Tuesday, September 14, 2010

I Have Decided

I have decided many things in my life - said yes to some and no to others. Of late I have mused about the effect what I watch on TV has on my spiritual formation or the lack there of.
There is much about these that fills the emptiness in my life - the programs come as friends to fill up the precived emptiness of my days. The truth is that they just add to the malaise. When they are gone there is nothing of substance left. I am still alone...no closer to God and His all embracing Presence than I was before..Duh - of course not. These programs just suck the life out of me - make me see my life in terms of lack instead of abundance. They plant seeds of disontent and weave into me the ways and pressures of the world - give me excuses to go shopping because I am, of course, not meeting the standards of "What not to Wear..."
So, I am taking the time I usually spend in front of the boob tube reflecting and writing. I have decided to follow Jesus into fulness - pick up the emptiness I sense and dialogue with God and pick up "paper and pen" and muse away.

Food for the Journey !
In then quiet You come to me
You wrap me in your Presence
Inside and out - around and around
no part left untouched - enfolded - caressed
All comsuming - life giving
You leave nothing unloved as You pass by the dust and dirt
of the day's long journey home.
You carry when the road is rough hewn
You bring nourishment - a rich table set
You shine the light of You into my eyes
and all is changed - the day - life is full - rich
There is enough for the Journey home - for today
there is sufficiency and more.
tlc 9-14-2010

and I add - "All comsuming fire - You're my
heart's desire - Living flame of Love
come baptize us - come baptize us..."

AMEN !

Tuesday, August 31, 2010

To Know Him

I have no other desire - though the path gets muddles and debris falls in my way -
I have no other desire but to Know my God.
I mean really know Him.
Where does He really dwell?
Who is He anyway?
What is He like?
I don't need words to explain - they are a block in the road to true knowing.
Knowing God is found in the deep - in the interior
It is not on display.

It is frustrating - this search.
No matter what I think I know or where I have arrived
there is always an alley wall with no exit and I stand before it
and cry out again.
Let me know You !
Who are You?

Deep pools...

Finding a peaceful - very quiet place today.
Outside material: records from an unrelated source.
Lemma usage_nonneg u fs :
  (∀ id f, fs !! id = Some f → 0 ≤ file_size f) → 0 ≤ usage u fs.
Proof.
  induction fs as [|id f fs Hfresh IH] using map_ind; intros Hsizes.
  - by rewrite usage_empty.
  - rewrite usage_insert_fresh by done.
    assert (0 ≤ contribution u f).
    { apply contribution_nonneg, (Hsizes id). apply lookup_insert_eq. }
    assert (0 ≤ usage u fs); [|lia].
    apply IH. intros j g Hj. apply (Hsizes j).
    rewrite lookup_insert_ne; [done|]. intros ->. congruence.
Qed.

Lemma usage_without u id r fs :
  (∀ id f, fs !! id = Some f → 0 ≤ file_size f) →
  fs !! id = Some r → 0 ≤ usage u fs - contribution u r.
Proof.
  intros Hsizes Hin. rewrite (usage_delete u id r fs Hin).
  assert (0 ≤ usage u (delete id fs)); [|lia].
  apply usage_nonneg. intros j g Hj.
  apply lookup_delete_Some in Hj as [_ Hj]. eauto.
Qed.
End usage.

Section trigger.
Implicit Types (ps : gmap uuid profile) (u k : uuid).

Lemma in_range_Ok lo hi z v : in_range lo hi z = Ok v → v = z.
Proof.
  unfold in_range. destruct z; [|congruence].
  case_bool_decide; congruence.
Qed.

Lemma plus_Ok n x v : plus n (Some x) = Ok v → v = Some (x + n).
Proof. intros Hv. by apply in_range_Ok in Hv. Qed.

Lemma minus_floored_Ok n x v :
  minus_floored n (Some x) = Ok v → 0 ≤ x - n → v = Some (x - n).
Proof.
  unfold minus_floored, bigint_sub. simpl.
  case_bool_decide; simpl; [|congruence].
  intros [= <-] Hpos. unfold GREATEST. f_equal. lia.
Qed.

Lemma plus_delta_Ok n o x v :
  plus_delta n o (Some x) = Ok v → v = Some (x + (n - o)).
Proof.
  unfold plus_delta, bigint_sub. simpl.
  case_bool_decide; simpl; [|congruence].
  intros Hv. by apply in_range_Ok in Hv.
Qed.

Lemma update_profiles_Ok e k ps ps' u p' :
  update_profiles e k ps = Ok ps' → ps' !! u = Some p' →
  ∃ p, ps !! u = Some p ∧
       if decide (u = k)
       then e (storage_used p) = Ok (storage_used p')
       else p' = p.
Proof.
  unfold update_profiles. destruct (ps !! k) as [p|] eqn:Hk.
  - destruct (e (storage_used p)) as [v|] eqn:He; simpl; [|congruence].
    intros [= <-]. destruct (decide (u = k)) as [->|Hne].
    + rewrite lookup_insert_eq. intros [= <-]. eauto.
    + rewrite lookup_insert_ne by done. eauto.
  - intros [= <-] Hp'. exists p'. split; [done|].
    destruct (decide (u = k)); [congruence | done].
Qed.
Lemma remove_unique_call k r :
  reaches h tree r → stored_tree k h r →
  remove_from_tree node_eq k h r node = Some (h1, Ok r) ∨
  (remove_from_tree node_eq k h r node = Some (h, Ok r) ∧
   ¬ reaches h r p).
Proof.
  revert r. induction k as [|k IH]; intros r Hr Hst.
  { by destruct Hst as (T & Hl & _). }
  destruct (stored_tree_inv k h r Hst) as (rid & kids & Hlk & Hkids).
  destruct kids as [[|d ds]|].
  - right. split; [by cbn; rewrite Hlk|].
    intros [->|(i' & cs' & c' & Hr' & Hc' & _)]%reaches_inv.
    + rewrite Hp in Hlk. by injection Hlk as _ ->.
    + rewrite Hlk in Hr'. injection Hr' as _ <-. by apply elem_of_nil in Hc'.
  - rewrite (remove_from_tree_inner node_eq k h r node rid d ds Hlk).
    destruct (remove_unique_loop k r rid (d :: ds) IH Hr Hlk
                (Hkids _ eq_refl) (length (d :: ds)) 0)
      as [E|(E & Hrp & Hrest)]; [lia|lia|..]; rewrite E; [by left|].
    right. split; [done|].
    intros [->|(i' & cs' & c' & Hr' & Hc' & Hreach)]%reaches_inv; [done|].
    rewrite Hlk in Hr'. injection Hr' as _ <-.
    apply list_elem_of_lookup_1 in Hc' as [j' Hj'].
    apply (Hrest j' c'); [lia|done..].
  - right. split; [by eapply remove_from_tree_leaf|].
    intros [->|(i' & cs' & c' & Hr' & _)]%reaches_inv; congruence.
Qed.

Lemma remove_unique k :
  reaches h tree p → stored_tree k h tree →
  remove_from_tree node_eq k h tree node = Some (h1, Ok tree).
Proof.
  intros Hrp Hst.
  by destruct (remove_unique_call k tree (reaches_root h tree) Hst)
    as [E|[_ Hn]].
Qed.
End remove_unique.

(** X11.  [remove_from_tree] does its work when the target's identity
    occurs once.  In a stored tree let the node [p] have, at the index
    [i] of its child list [cs], a child with the identity of the target
    node, and let this be the only place in the tree where a child has
    that identity.  Then, under every [==] for which equal nodes have
    equal identities, the call returns the address it was given, the
    only change to the store is that the child list of [p] has lost the
    item at the index [i], and afterwards no node of the tree has a
    child with the target's identity. *)
Theorem remove_takes_out_unique_identity
    (node_eq : heap → nat → nat → bool)
    (k : nat) (h : heap) (tree node : nat) (T : pyobj) (nid : Z)
    (p : nat) (pid : Z) (cs : list nat) (i c : nat) :
  eq_respects_id node_eq →
  load k h tree = Some T → is_tree T = true →
  getattr_id h node = Some (Ok nid) →
  reaches h tree p → h !! p = Some (ONode pid (Some cs)) →
  cs !! i = Some c → getattr_id h c = Some (Ok nid) →
  (∀ a ia ds j d,
     reaches h tree a → h !! a = Some (ONode ia (Some ds)) →
     ds !! j = Some d → getattr_id h d = Some (Ok nid) → a = p ∧ j = i) →
  let h' := <[p := ONode pid (Some (delete i cs))]> h in
  remove_from_tree node_eq k h tree node = Some (h', Ok tree) ∧
  ∀ a, reaches h' tree a → ¬ has_child_with_id h' a nid.
Proof.
  intros Hresp Hl Ht Hnode Hrp Hp Hi Hc Huniq h'. split.
  - apply (remove_unique node_eq Hresp h tree node p i c nid pid cs
             Hnode Hp Hi Hc Huniq k Hrp).
    by exists T.
  - intros a Ha.
    apply (removed_absent h tree p i nid pid cs Hp Huniq tree a);
      [constructor|done].
Qed.

Lemma remove_takes_out_unique_identity_witness :
  remove_from_tree same_object 3 heap_unique 0 3
  = Some (<[2 := ONode 2 (Some (delete 0 [3; 4]))]> heap_unique, Ok 0) ∧
  ∀ a, reaches (<[2 := ONode 2 (Some (delete 0 [3; 4]))]> heap_unique) 0 a →
       ¬ has_child_with_id
           (<[2 := ONode 2 (Some (delete 0 [3; 4]))]> heap_unique) a 3.
Proof.
  apply (remove_takes_out_unique_identity same_object 3 heap_unique 0 3
           (Node 0 CdpNode
              (Some [Node 1 CdpNode None;
                     Node 2 CdpNode
                       (Some [Node 3 CdpNode None; Node 4 CdpNode None])]))
           3%Z 2 2%Z [3; 4] 0 3).
  - exact same_object_respects_id.
  - reflexivity.
  - reflexivity.
  - reflexivity.
  - eapply reaches_child; [constructor|reflexivity|].
    by apply (list_elem_of_lookup_2 _ 1).
  - reflexivity.
  - reflexivity.
  - reflexivity.
  - intros a ia ds j d _ Ha Hj Hd. unfold heap_unique in Ha.
    repeat (apply lookup_insert_Some in Ha as [[<- Ha]|[_ Ha]]);
      try done; injection Ha as <- <-;
      destruct j as [|[|j]]; try done; injection Hj as <-;
      by vm_compute in Hd.
Defined.

(** On the sample tree: C is taken out from under B, and D stays. *)
Example remove_from_heap_unique :
  ∃ h',
    remove_from_tree same_object 3 heap_unique 0 3 = Some (h', Ok 0) ∧
    load 3 h' 0
    = Some (Node 0 CdpNode
              (Some [Node 1 CdpNode None;
                     Node 2 CdpNode (Some [Node 4 CdpNode None])])).
Proof. eexists. split; reflexivity. Qed.

(** ** Port allocation that fails *)

(** X12.  [free_port] has no handler and no clean-up.  Whenever it
    raises, the kernel has refused either the descriptor or the port.
    In the first case nothing was done.  In the second the exception of
    [bind] leaves the function after the calls [socket] and [bind]:
    [listen], [getsockname] and [close] are not called, and the socket
    that was opened is still open, unbound, when the exception reaches
    the caller. *)
Theorem free_port_failure_leaves_socket_open
    (new_fd : kernel → option nat)
    (choose_port : kernel → string → option Z)
    (k k' : kernel) (e : exn) :
  free_port new_fd choose_port k = (k', Raise e) →
  (new_fd k = None ∧ k' = k ∧ e = OSError 24) ∨
  (∃ fd,
     new_fd k = Some fd ∧
     choose_port
       {| sockets :=
            <[fd := {| local := None; backlog := None |}]> (sockets k);
          calls := calls k ++ [SysSocket fd] |} "127.0.0.1" = None ∧
     e = OSError 98 ∧
     calls k' = calls k ++ [SysSocket fd; SysBind fd "127.0.0.1" 0] ∧
     sockets k' !! fd = Some {| local := None; backlog := None |} ∧
     ∀ fd2, fd2 ≠ fd → sockets k' !! fd2 = sockets k !! fd2).
Proof.
  unfold free_port, and_then, sys_socket.
  destruct (new_fd k) as [fd|] eqn:Hfd.
  2:{ intros [= <- <-]. by left. }
  unfold sys_bind. cbn. rewrite lookup_insert_eq. cbn.
  destruct (choose_port _ _) as [p|] eqn:Hport.
  - unfold sys_listen, sys_getsockname, sys_close. cbn.
    rewrite lookup_insert_eq. cbn. by rewrite lookup_insert_eq.
  - intros [= <- <-]. right. exists fd. cbn.
    split_and!; [done..|by rewrite <- (assoc_L (++))
                |by rewrite lookup_insert_eq|].
    intros fd2 Hne. by rewrite lookup_insert_ne.
Qed.
(** What the store selection yields: the three stores, and whether
    [EnforceOrgDataAge] was switched on in the descriptor's and the
    gateway's configuration. *)
Record StoreSelection : Type := mkStoreSelection {
  selAuthStore : StorageHandler;
  selOrgStore : StorageHandler;
  selSessionStore : StorageHandler;
  selEnforceOrgDataAge : bool
}.

(** [configureAuthAndOrgStores] *)
Definition configureAuthAndOrgStores (gs : generalStores)
    (authProvider : AuthProviderMeta) (sessionProvider : SessionProviderMeta)
    : StoreSelection :=
  let authStore := redisStore gs in
  let orgStore := redisOrgStore gs in
  let '(authStore, orgStore, enforce) :=
    match AuthStorageEngine authProvider with
    | LDAPStorageEngine =>
        (LDAPStorageHandler (AuthMeta authProvider), orgStore, false)
    | RPCStorageEngine => (rpcAuthStore gs, rpcOrgStore gs, true)
    | DefaultStorageEngine => (authStore, orgStore, false)
    end in
  let sessionStore := redisStore gs in
  let sessionStore :=
    match SessionStorageEngine sessionProvider with
    | RPCStorageEngine => rpcAuthStore gs
    | _ => sessionStore
    end in
  mkStoreSelection authStore orgStore sessionStore enforce.

(** [loadTCPService]: the stores it passes to [spec.Init] (auth, session,
    health, org), and whether it switched [EnforceOrgDataAge] on. *)
Definition loadTCPService (gs : generalStores)
    (authProvider : AuthProviderMeta) (sessionProvider : SessionProviderMeta)
    : (StorageHandler * StorageHandler * StorageHandler * StorageHandler) * bool :=
  let authStore := redisStore gs in
  let orgStore := redisOrgStore gs in
  let '(authStore, orgStore, enforce) :=
    match AuthStorageEngine authProvider with
    | LDAPStorageEngine =>
        (LDAPStorageHandler (AuthMeta authProvider), orgStore, false)
    | RPCStorageEngine => (rpcAuthStore gs, rpcOrgStore gs, true)
    | DefaultStorageEngine => (authStore, orgStore, false)
    end in
  let sessionStore := redisStore gs in
  let sessionStore :=
    match SessionStorageEngine sessionProvider with
    | RPCStorageEngine => rpcAuthStore gs
    | _ => sessionStore
    end in
  ((authStore, sessionStore, healthStore gs, orgStore), enforce).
I should really say that it found me. The Light within shines brightly but softly in my heart. It isn't the glaring sun of a hot summer day
nor the chilly light of winter's solstice but the soft buttery warmth of fall - caressing the
earth in one last gasp of warmth before nature recedes for a long winter's night.
I dive in and it is like a beautiful deep pool at the foot of a waterfall.
The invitation -
It says, "Don't be distracted from the goal...fix your eye on the Prize and you will be steadied."


I am so grateful for the way God draws me - unexpectingly - into His space.
I was sitting, knitting listening to John Michael Talbot and my soul began to sing along
Voiceless accompaniment to the Spirit's dance within.